Djokovic served first. Ten minutes later, he was still serving, trying his best to win the first game of the match, which was often pointless. They went back and forth, with seven deuces and Alcaraz had five break chances.
Alcaraz hit his first stunning shot of the day in 12 minutes, a searing forehand down the line that Djokovic blasted into the back of the net. Djokovic didn’t even look back. This was the shot Alcaraz dropped when he felt his magic.
Djokovic’s chest rose and fell between the two points, and his gasps could be heard 250 feet away. No wonder he caught up with the volley half a step too late, the ball sank under the net, and then he secretly swung the racket with his backhand and sent the ball into the net. He then hit an easy forehand wide. He got himself into a hole – a hole he spent the next 135 minutes trying to dig himself out of.

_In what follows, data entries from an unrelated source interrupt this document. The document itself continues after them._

(** * CTA evaluation system: the LLM-mediated analysis pipeline

    A shallow embedding of the Python modules [modules/llm_interface.py],
    [modules/risk_analyzer.py], [modules/cognate_aligner.py],
    [modules/pce_analyzer.py] and [modules/transliterator.py], and the
    properties of the response extractor, the validators, the statistics
    aggregators and the task entry points.

    Conventions of the embedding.
    - A Python [str] is a list of Unicode code points ([pystr]).  [len],
      iteration and [in] on characters work on code points, as in Python.
    - A Python value (what [json.loads] returns, what the modules build) is a
      [pyval]; a [dict] is an association list in insertion order with
      distinct keys.
    - A finite [float] is represented by the rational it denotes; rounding to
      binary64 is not modelled, the two zeros are identified, and no theorem
      depends on either.
    - A function that may raise returns a [res]; a function that mutates its
      argument returns the argument's final state next to its result. *)

From Stdlib Require Import Ascii String.
From Stdlib Require Import List ZArith NArith QArith Qabs Bool Lia.
Import ListNotations.
Set Warnings "-register-all".
Open Scope Z_scope.

(** ** Python strings *)

Module PyStr.

Definition char := N.
Definition pystr := list char.

(** [lit] writes an ASCII literal of the source; other characters are given by
    code point. *)
Definition lit (s : string) : pystr :=
  map N_of_ascii (list_ascii_of_string s).

(** [jlit] writes a JSON text with an apostrophe standing for the double
    quote. *)
Definition jlit (s : string) : pystr :=
  map (fun c => if N.eqb c 39 then 34%N else c) (lit s).

Definition str_eqb (a b : pystr) : bool :=
  if list_eq_dec N.eq_dec a b then true else false.

(** [Py_UNICODE_ISSPACE]: the characters [str.strip()] removes and the [\s]
    class of [re] matches on [str] patterns. *)
Definition is_space (c : char) : bool :=
  ((9 <=? c) && (c <=? 13) || (28 <=? c) && (c <=? 32)
   || (c =? 133) || (c =? 160) || (c =? 5760)
   || (8192 <=? c) && (c <=? 8202)
   || (c =? 8232) || (c =? 8233) || (c =? 8239) || (c =? 8287)
   || (c =? 12288))%N.

Fixpoint lstrip (s : pystr) : pystr :=
  match s with
  | c :: s' => if is_space c then lstrip s' else s
  | [] => []
  end.

Definition rstrip (s : pystr) : pystr := rev (lstrip (rev s)).

(** [s.strip()] *)
Definition strip (s : pystr) : pystr := rstrip (lstrip s).

(** [s.startswith(p)] *)
Fixpoint startswith (p s : pystr) : bool :=
  match p, s with
  | [], _ => true
  | a :: p', b :: s' => N.eqb a b && startswith p' s'
  | _ :: _, [] => false
  end.

(** [s.endswith(p)] *)
Definition endswith (p s : pystr) : bool := startswith (rev p) (rev s).

(** [sub in s] *)
Fixpoint contains (sub s : pystr) : bool :=
  startswith sub s
  || match s with
     | [] => false
     | _ :: s' => contains sub s'
     end.

(** The scanners below walk the string once; [skip] counts the characters of
    a separator just matched that are still to be passed over, so that
    occurrences are taken left to right without overlap, as CPython does. *)

(** [s.split(sep)] for a non-empty [sep]. *)
Fixpoint split_from (sep : pystr) (skip : nat) (cur : pystr) (s : pystr)
  : list pystr :=
  match s with
  | [] => [rev cur]
  | c :: s' =>
      match skip with
      | S k => split_from sep k cur s'
      | O =>
          if startswith sep s
          then rev cur :: split_from sep (length sep - 1) [] s'
          else split_from sep 0 (c :: cur) s'
      end
  end.

Definition split (sep s : pystr) : list pystr := split_from sep 0 [] s.

(** [s.replace(old, new)] for a non-empty [old]. *)
Fixpoint replace_from (old new : pystr) (skip : nat) (s : pystr) : pystr :=
  match s with
  | [] => []
  | c :: s' =>
      match skip with
      | S k => replace_from old new k s'
      | O =>
          if startswith old s
          then new ++ replace_from old new (length old - 1) s'
          else c :: replace_from old new 0 s'
      end
  end.

Definition replace (old new s : pystr) : pystr := replace_from old new 0 s.

(** [s.count(sub)]; with an empty [sub] Python answers [len(s) + 1]. *)
Fixpoint count_from (sub : pystr) (skip : nat) (s : pystr) : Z :=
  match s with
  | [] => 0
  | _ :: s' =>
      match skip with
      | S k => count_from sub k s'
      | O =>
          if startswith sub s
          then 1 + count_from sub (length sub - 1) s'
          else count_from sub 0 s'
      end
  end.

Definition count (sub s : pystr) : Z :=
  match sub with
  | [] => Z.of_nat (length s) + 1
  | _ => count_from sub 0 s
  end.

(** [sep.join(parts)] *)
Fixpoint join (sep : pystr) (parts : list pystr) : pystr :=
  match parts with
  | [] => []
  | [p] => p
  | p :: rest => p ++ sep ++ join sep rest
  end.

(** [s.lower()] and [s.upper()] follow the Unicode case tables of the
    interpreter, which the embedding takes as parameters (see [runtime]).
    [cta_lower] and [cta_upper] are their restriction to ASCII and the letters
    of the CTA alphabet, every other character left as it is; they keep the
    two special cases of Python among these letters: the lower case of U+0130
    is [i] followed by U+0307, and the upper case of U+0131 is [I]. *)
Definition cta_case_pairs : list (char * char) :=
  [(199, 231); (286, 287); (209, 241); (210, 242); (214, 246); (350, 351);
   (220, 252); (196, 228); (219, 251); (399, 601); (194, 226); (206, 238);
   (212, 244)]%N.

Fixpoint assoc_fwd (c : char) (l : list (char * char)) : option char :=
  match l with
  | [] => None
  | (u, d) :: l' => if N.eqb c u then Some d else assoc_fwd c l'
  end.

Fixpoint assoc_bwd (c : char) (l : list (char * char)) : option char :=
  match l with
  | [] => None
  | (u, d) :: l' => if N.eqb c d then Some u else assoc_bwd c l'
  end.

Definition lower_char (c : char) : pystr :=
  if ((65 <=? c) && (c <=? 90))%N then [(c + 32)%N]
  else if N.eqb c 304 then [105; 775]%N
  else match assoc_fwd c cta_case_pairs with
       | Some d => [d]
       | None => [c]
       end.

Definition upper_char (c : char) : pystr :=
  if ((97 <=? c) && (c <=? 122))%N then [(c - 32)%N]
  else if N.eqb c 305 then [73%N]
  else match assoc_bwd c cta_case_pairs with
       | Some u => [u]
       | None => [c]
       end.

Definition cta_lower (s : pystr) : pystr := flat_map lower_char s.
Definition cta_upper (s : pystr) : pystr := flat_map upper_char s.

(** [str(n)] for an [int]. *)
Definition digit_char (d : Z) : char := Z.to_N (48 + d).

Fixpoint digits_of (fuel : nat) (n : Z) (acc : pystr) : pystr :=
  match fuel with
  | O => acc
  | S f =>
      let acc' := digit_char (n mod 10) :: acc in
      if n / 10 =? 0 then acc' else digits_of f (n / 10) acc'
  end.

Definition str_of_int (n : Z) : pystr :=
  if n <? 0 then 45%N :: digits_of (Z.to_nat (Z.log2 (- n)) + 1) (- n) []
  else digits_of (Z.to_nat (Z.log2 n) + 1) n [].

End PyStr.
Import PyStr.

(** ** Python values *)

Module PyVal.

(** A [float]: not-a-number, an infinity, or a finite value given by the
    rational it denotes (kept in lowest terms). *)
Inductive pyfloat :=
| FNan
| FInf (negative : bool)
| FFin (q : Q).

Inductive pyval :=
| PNone
| PBool (b : bool)
| PInt (z : Z)
| PFloat (f : pyfloat)
| PStr (s : pystr)
| PList (l : list pyval)
| PTuple (l : list pyval)
| PSet (l : list pyval)
| PDict (d : list (pystr * pyval)).

Definition pydict := list (pystr * pyval).

(** Exceptions.  [Raised c msg] is [raise C(msg)] written in the repository;
    [Interp c site] is an exception of class [c] raised by the interpreter or
    by a library, [site] naming the operation or the offending text. *)
Inductive exn_class :=
| CJSONDecodeError | CValueError | CTypeError | CAttributeError
| CKeyError | CIndexError | COverflowError | CRecursionError | CException.

Inductive exn :=
| Raised (c : exn_class) (msg : pystr)
| Interp (c : exn_class) (site : pystr).

Definition class_of (e : exn) : exn_class :=
  match e with Raised c _ | Interp c _ => c end.

Inductive res (A : Type) :=
| Ok (a : A)
| Raise (e : exn).
Arguments Ok {A} a.
Arguments Raise {A} e.

Definition bind {A B} (m : res A) (k : A -> res B) : res B :=
  match m with
  | Ok a => k a
  | Raise e => Raise e
  end.

Notation "x <- m ;; k" := (bind m (fun x => k))
  (at level 100, m at next level, right associativity).

(** *** dict *)

Fixpoint dict_get (k : pystr) (d : pydict) : option pyval :=
  match d with
  | [] => None
  | (k', v) :: d' => if str_eqb k k' then Some v else dict_get k d'
  end.

(** [k in d] *)
Definition dict_has (k : pystr) (d : pydict) : bool :=
  match dict_get k d with Some _ => true | None => false end.

(** [d.get(k, default)] *)
Definition dict_get_or (k : pystr) (default : pyval) (d : pydict) : pyval :=
  match dict_get k d with Some v => v | None => default end.

(** [d[k] = v]: an existing key keeps its place, a new one goes last. *)
Fixpoint dict_set (k : pystr) (v : pyval) (d : pydict) : pydict :=
  match d with
  | [] => [(k, v)]
  | (k', v') :: d' =>
      if str_eqb k k' then (k, v) :: d' else (k', v') :: dict_set k v d'
  end.

(** [dict(pairs)] *)
Definition dict_of_pairs (pairs : list (pystr * pyval)) : pydict :=
  fold_left (fun d kv => dict_set (fst kv) (snd kv) d) pairs [].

Alcaraz drags Djokovic around the court in his living room (John Walton/PA Images via Getty Images)
He then reflected on last year’s epic five-set loss.
“WDjokovic said he was both proud to have achieved such results so soon after surgery, but also frustrated at how much things had changed in 12 months. “This year, that’s not the case. It’s all about him. He’s the dominant force.
Everyone will probably have to get used to this, if they haven’t already.
The 23-year-old Australian Open champion Jannik Sinner of Italy remains No. 1 in the world because of the complexity of the ranking formula used in the sport. Alcaraz may be back there soon. Plus, regardless of ranking, the Spaniard is now a leader in a sport that’s still evolving, a four-time Grand Slam champion. He excelled at tennis acrobatics and loved tennis almost as much as winning—sometimes even more. He did a lot of both.
“Shotmaker” didn’t make the most of his game. Alcaraz is a shot creator, a player who must always innovate and improvise, pushing the limits of what he can do with his racket and ball.
After conceding three championship points on his own serve, Alcaraz had to regroup, sending the final set into a tiebreak and holding off Djokovic for the final time.
As he sprinted into the net, Djokovic fired a ball into his laces. Alcaraz jumped up and dipped the top of his racket into the grass. Somehow, he got the ball spinning over the net. He tried to suppress a smile and wagged his finger at the crowd as he walked back to start the next point.
Alcaraz’s skills in front of the pitch made a huge impact (Frey/TPN via Getty Images)
Then he hit his second serve at 120 mph and it was like those three match points had never happened, and then it was a tiebreak, and then it was déjà vu. From Paris. Alcaraz climbed into the stands again, joined his team, and had a three-way hug with his parents before having the longest ever moment with former world No. 1, his coach and tennis father Juan Carlos Ferrero. Embrace.
As he ascends into the rarefied air of the French Open and Wimbledon double club, he knows what he has achieved and is ready to enter the new year as the champion of the sport’s most important tournament.
He was on his way to where he wanted to be, already a star but still emerging.
“It’s good to have new faces in tennis,” he said.
Especially him, the most dazzling new face.